Supporting Master’s student in Prof Helen Walden’s laboratory
Project aims to determine USP30 structure to inform the design and discovery of novel inhibitors
Ubiquigent Limited (Ubiquigent), a drug discovery and development company harnessing novel deubiquitinase (DUB) modulators as new therapeutics for areas of high unmet medical need, today announced it is supporting a Master’s student at the University of Glasgow (UoG) to undertake a research project on USP30, a DUB implicated in neurodegenerative, renal, and cardiovascular diseases. Overseen by structural biology experts Professor Helen Walden, UoG, and Dr Mehmet Gundogdu, Principal Scientist at Ubiquigent, the project aims to combine biochemistry, in vitro complex protein assembly and protein crystallography to interrogate the mechanism underlying USP30 inhibition by selected proprietary compounds. As well as promoting fundamental research on this strategic enzyme, the project will enable Ubiquigent’s USP30 programme. The studentship is fully funded by Ubiquigent.

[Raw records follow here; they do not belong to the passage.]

(** * job_bot.py: the job digest pipeline

    A shallow embedding of [src/job_bot.py]: configuration from the
    environment, the per-company search loop with result normalisation,
    deduplication and truncation, outreach enrichment, the HTML digest and
    its delivery.  Python values are modelled explicitly, exceptions are
    values, and every call that leaves the process (search API, language
    model, mail relay, clock) goes through an oracle over an abstract
    world and is recorded in a trace. *)

From Stdlib Require Import Ascii String ZArith Lia.
From stdpp Require Import gmap strings list fin_maps pretty sorting.

Set Warnings "-register-all".
Set Default Proof Using "Type".

(** ** Python strings *)

(** A Python [str] is a sequence of Unicode code points. *)
Abbreviation str := (list N).

(** ASCII literal of the source, as code points. *)
Definition lit (s : string) : str :=
  (λ a, N_of_ascii a) <$> list_ascii_of_string s.

Global Arguments lit : simpl never.

(** The double quote character, and a literal in which a backquote stands
    for it (the HTML templates of the source are full of double quotes). *)
Definition dquote : str := [34%N].

Definition tmpl (s : string) : str :=
  (λ c, if (c =? 96)%N then 34%N else c) <$> lit s.

Global Arguments tmpl : simpl never.

(** [str.isspace] for one code point: the white-space table of CPython
    ([_PyUnicode_IsWhitespace]). *)
Definition isspace (c : N) : bool :=
  ((9 <=? c) && (c <=? 13) || (28 <=? c) && (c <=? 32)
   || (c =? 133) || (c =? 160) || (c =? 5760)
   || (8192 <=? c) && (c <=? 8202)
   || (c =? 8232) || (c =? 8233) || (c =? 8239) || (c =? 8287)
   || (c =? 12288))%N.

Fixpoint lstrip (s : str) : str :=
  match s with
  | c :: r => if isspace c then lstrip r else s
  | [] => []
  end.

(** [s.strip()] *)
Definition strip (s : str) : str := reverse (lstrip (reverse (lstrip s))).

(** [s.split(sep)] for a one-character separator. *)
Fixpoint split (sep : N) (s : str) : list str :=
  match s with
  | [] => [[]]
  | c :: r =>
      if (c =? sep)%N then [] :: split sep r
      else match split sep r with
           | h :: t => (c :: h) :: t
           | [] => [[c]]
           end
  end.

(** [s.replace(old, new)] for a one-character [old]. *)
Definition replace (old : N) (new : str) (s : str) : str :=
  mjoin ((λ c, if (c =? old)%N then new else [c]) <$> s).

(** [html.escape(s)] with its default [quote=True]: five replacements in
    the library's order. *)
Definition html_escape (s : str) : str :=
  replace 39 (lit "&#x27;")
    (replace 34 (lit "&quot;")
      (replace 62 (lit "&gt;")
        (replace 60 (lit "&lt;")
          (replace 38 (lit "&amp;") s)))).

(** [str(n)] for a length or an index. *)
Definition str_of_nat (n : nat) : str := lit (pretty n).

(** ** JSON values as Python objects *)

(** What [r.json()] returns: [None], [bool], [int], [str], [list], [dict].
    Numbers are integers; non-integral numbers are outside the model. *)
Inductive json :=
| JNull
| JBool (b : bool)
| JInt (n : Z)
| JStr (s : str)
| JArr (l : list json)
| JObj (m : gmap str json).

Inductive pytype := TNone | TBool | TInt | TStr | TList | TDict.

Definition type_of (v : json) : pytype :=
  match v with
  | JNull => TNone | JBool _ => TBool | JInt _ => TInt
  | JStr _ => TStr | JArr _ => TList | JObj _ => TDict
  end.

(** Exceptions, all of them subclasses of [Exception]. *)
Inductive exn :=
| AttributeError (obj : pytype) (attr : string)
| NotSubscriptable (obj : pytype)          (* TypeError *)
| NotIterable (obj : pytype)               (* TypeError *)
| Unhashable (obj : pytype)                (* TypeError *)
| BadSubscript (obj : pytype)              (* KeyError or TypeError: d[0], d[:n] *)
| IndexError
| ValueError (s : str)                     (* int() on a non-number *)
| NoneArgument                             (* TypeError: None where a str is needed *)
| External (text : str).                   (* raised by requests, openai, smtplib *)

(** Pure Python expressions either give a value or raise. *)
Abbreviation exc := (sum exn).

Global Instance exc_ret : MRet exc := λ A, inr.
Global Instance exc_bind : MBind exc := λ A B f x,
  match x with inl e => inl e | inr a => f a end.

(** Truth value of an object, as [or], [if] and [not] test it. *)
Definition truthy (v : json) : bool :=
  match v with
  | JNull => false
  | JBool b => b
  | JInt n => negb (n =? 0)%Z
  | JStr s => negb (bool_decide (s = []))
  | JArr l => match l with [] => false | _ => true end
  | JObj m => negb (bool_decide (size m = 0))
  end.

(** [a or b] *)
Definition py_or (a b : json) : json := if truthy a then a else b.

(** [v.get(k, d)]: only a dict has the method. *)
Definition py_get (v : json) (k : string) (d : json) : exc json :=
  match v with
  | JObj m => inr (default d (m !! lit k))
  | _ => inl (AttributeError (type_of v) "get")
  end.

(** [v[0]] *)
Definition py_first (v : json) : exc json :=
  match v with
  | JArr (x :: _) => inr x
  | JStr (c :: _) => inr (JStr [c])
  | JArr [] | JStr [] => inl IndexError
  | JObj _ => inl (BadSubscript TDict)
  | _ => inl (NotSubscriptable (type_of v))
  end.

(** [v[:n]] for [0 <= n], as [gen_outreach] uses it. *)
Definition py_prefix (n : nat) (v : json) : exc json :=
  match v with
  | JStr s => inr (JStr (take n s))
  | JArr l => inr (JArr (take n l))
  | JObj _ => inl (BadSubscript TDict)
  | _ => inl (NotSubscriptable (type_of v))
  end.

(** [for x in v]: the items the loop visits. A dict yields its keys (in an
    order the model does not fix), a string its characters. *)
Definition py_iter (v : json) : exc (list json) :=
  match v with
  | JArr l => inr l
  | JStr s => inr ((λ c, JStr [c]) <$> s)
  | JObj m => inr ((λ kv, JStr kv.1) <$> map_to_list m)
  | _ => inl (NotIterable (type_of v))
  end.

(** [l[:n]] on a list, for any integer [n]: a negative bound counts from
    the end. *)
Definition slice_to {A} (n : Z) (l : list A) : list A :=
  if (0 <=? n)%Z then take (Z.to_nat n) l
  else take (Z.to_nat (Z.of_nat (length l) + n)) l.

(** ** Job records *)

(** The dict built at lines 84-93, with the [outreach] key added by the
    enrichment loop ([None] while the key is absent). *)
Record job := Job {
  title : json;
  company_name : json;
  location : json;
  via : json;
  extensions : json;
  description : json;
  apply_link : json;
  job_id : json;
  outreach : option str;
}.

Definition set_outreach (o : str) (j : job) : job :=
  Job (title j) (company_name j) (location j) (via j) (extensions j)
      (description j) (apply_link j) (job_id j) (Some o).

(** Lines 95-100: the apply link of a raw item (a dict at this point). *)
Definition pick_apply_link (item : json) : exc json :=
  ao ← py_get item "apply_options" JNull;
  let apply_options := py_or ao (JArr []) in
  if truthy apply_options then
    first ← py_first apply_options;
    py_get first "link" JNull
  else
    rl ← py_get item "related_links" JNull;
    first ← py_first (py_or rl (JArr [JObj ∅]));
    link ← py_get first "link" JNull;
    if truthy link then mret link else py_get item "share_link" JNull.

(** Lines 84-101: one raw item to one record, for the company queried. *)
Definition normalize (company : str) (item : json) : exc job :=
  t ← py_get item "title" JNull;
  c ← py_get item "company_name" (JStr company);
  l ← py_get item "location" JNull;
  ext ← py_get item "detected_extensions" (JObj ∅);
  v ← py_get ext "via" JNull;
  d ← py_get item "description" (JStr []);
  i ← py_get item "job_id" JNull;
  a ← pick_apply_link item;
  mret (Job t c l v ext d a i None).

(** ** Deduplication and truncation (lines 108-117) *)

(** Keys of the [seen] set.  Python compares and hashes [True] as [1] and
    [False] as [0]; lists and dicts are unhashable. *)
Inductive atom := ANone | AInt (n : Z) | AStr (s : str).

Global Instance atom_eq_dec : EqDecision atom.
Proof. solve_decision. Defined.

Global Instance atom_countable : Countable atom.
Proof.
  refine (inj_countable'
    (λ a, match a with
          | ANone => inl () | AInt n => inr (inl n) | AStr s => inr (inr s)
          end)
    (λ x, match x with
          | inl _ => ANone | inr (inl n) => AInt n | inr (inr s) => AStr s
          end) _).
  by intros [].
Defined.

Definition hashable (v : json) : exc atom :=
  match v with
  | JNull => inr ANone
  | JBool b => inr (AInt (if b then 1 else 0))
  | JInt n => inr (AInt n)
  | JStr s => inr (AStr s)
  | JArr _ | JObj _ => inl (Unhashable (type_of v))
  end.

(** [key = (j.get("title"), j.get("company_name"))], as the set sees it. *)
Definition job_key (j : job) : exc (atom * atom) :=
  t ← hashable (title j);
  c ← hashable (company_name j);
  mret (t, c).

(** The loop of lines 111-116, with its two variables [seen], [deduped]. *)
Fixpoint dedup_loop (seen : gset (atom * atom)) (deduped jobs : list job)
  : exc (list job) :=
  match jobs with
  | [] => inr deduped
  | j :: rest =>
      key ← job_key j;
      if bool_decide (key ∈ seen) then dedup_loop seen deduped rest
      else dedup_loop ({[key]} ∪ seen) (deduped ++ [j]) rest
  end.

Definition dedup (jobs : list job) : exc (list job) := dedup_loop ∅ [] jobs.

(** Lines 108-117: [jobs = deduped[:MAX_RESULTS]]. *)
Definition dedup_truncate (MAX_RESULTS : Z) (jobs : list job)
  : exc (list job) :=
  deduped ← dedup jobs;
  mret (slice_to MAX_RESULTS deduped).

(** ** Effects *)

(** What [gen_outreach] sends: the f-string of lines 43-45 is a fixed text
    around the title, the company and [repr] of the description snippet. *)
Record prompt := Prompt {
  prompt_title : json;
  prompt_company : json;
  prompt_snippet : json;
}.

(** Observable actions of a run, in the order they happen. *)
Inductive event :=
| EvStderr (line : str)                            (* print(..., file=sys.stderr) *)
| EvStdout (line : str)                            (* print(...) *)
| EvHttpGet (url : str) (params : list (str * str)) (* requests.get *)
| EvSleep                                          (* time.sleep(0.8) *)
| EvChat (api_key : str) (p : prompt)              (* chat.completions.create *)
| EvSmtp (user password to_email subject body : str). (* SMTP_SSL login, sendmail *)

(** A network call is a search, a language-model or a mail call. *)
Definition is_network (ev : event) : bool :=
  match ev with
  | EvHttpGet _ _ | EvChat _ _ | EvSmtp _ _ _ _ _ => true
  | _ => false
  end.

(** The query of a search call. *)
Definition search_query (ev : event) : option str :=
  match ev with
  | EvHttpGet _ params => snd <$> list_find (λ p, p.1 = lit "q") params ≫= λ x, Some x.2
  | _ => None
  end.

(** What the script takes from the Python runtime and from outside the
    process, over a world [W] that the calls may change. *)
Class Runtime (W : Type) := {
  (** lines 28-30: the GET, [raise_for_status] and [r.json()] *)
  requests_get_json : str → list (str * str) → W → exc json * W;
  (** lines 35-36: [None] when both imports succeed *)
  import_openai : W → option exn;
  (** line 39: [OpenAI(api_key=...)] *)
  openai_client : str → W → exc unit * W;
  (** lines 46-52: the request and [resp.choices[0].message.content] *)
  chat_completion : str → prompt → W → exc json * W;
  (** lines 55-63: building the message, login and [sendmail] *)
  smtp_send : str → str → str → str → str → W → exc unit * W;
  (** lines 17-18: the clock, formatted *)
  now_ist : W → str * W;
  (** [int(s)] on a string, [None] for [ValueError] *)
  py_int : str → option Z;
  (** [str(e)] *)
  str_of_exn : exn → str;
}.

Section Script.
Context {W : Type} `{!Runtime W}.

(** The interpreter state the script changes: the outside world, the
    trace of observable actions, and the list object [jobs] of line 78,
    which the search loop appends to in place. *)
Record state := State {
  world : W;
  trace : list event;
  st_jobs : list job;
}.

USP30 regulates the clearance of damaged mitochondria in a process called mitophagy. Dysregulation of mitophagy is closely linked to the development of several diseases, with USP30 modulation offering a potential treatment; USP30 inhibition, for example, has been proposed as a therapeutic strategy for Parkinson’s disease (PD). Although numerous USP30-targeting compounds are reported in scientific literature, only one has been approved to enter clinical evaluation so far, and the design and discovery of new compounds is hampered by a lack of a suitable USP30 crystal structure in the public domain. The project aims to overcome this barrier, bringing together the expertise of both groups to deliver a bespoke USP30 structural biology platform to identify novel inhibitors for treatment of a range of diseases including PD.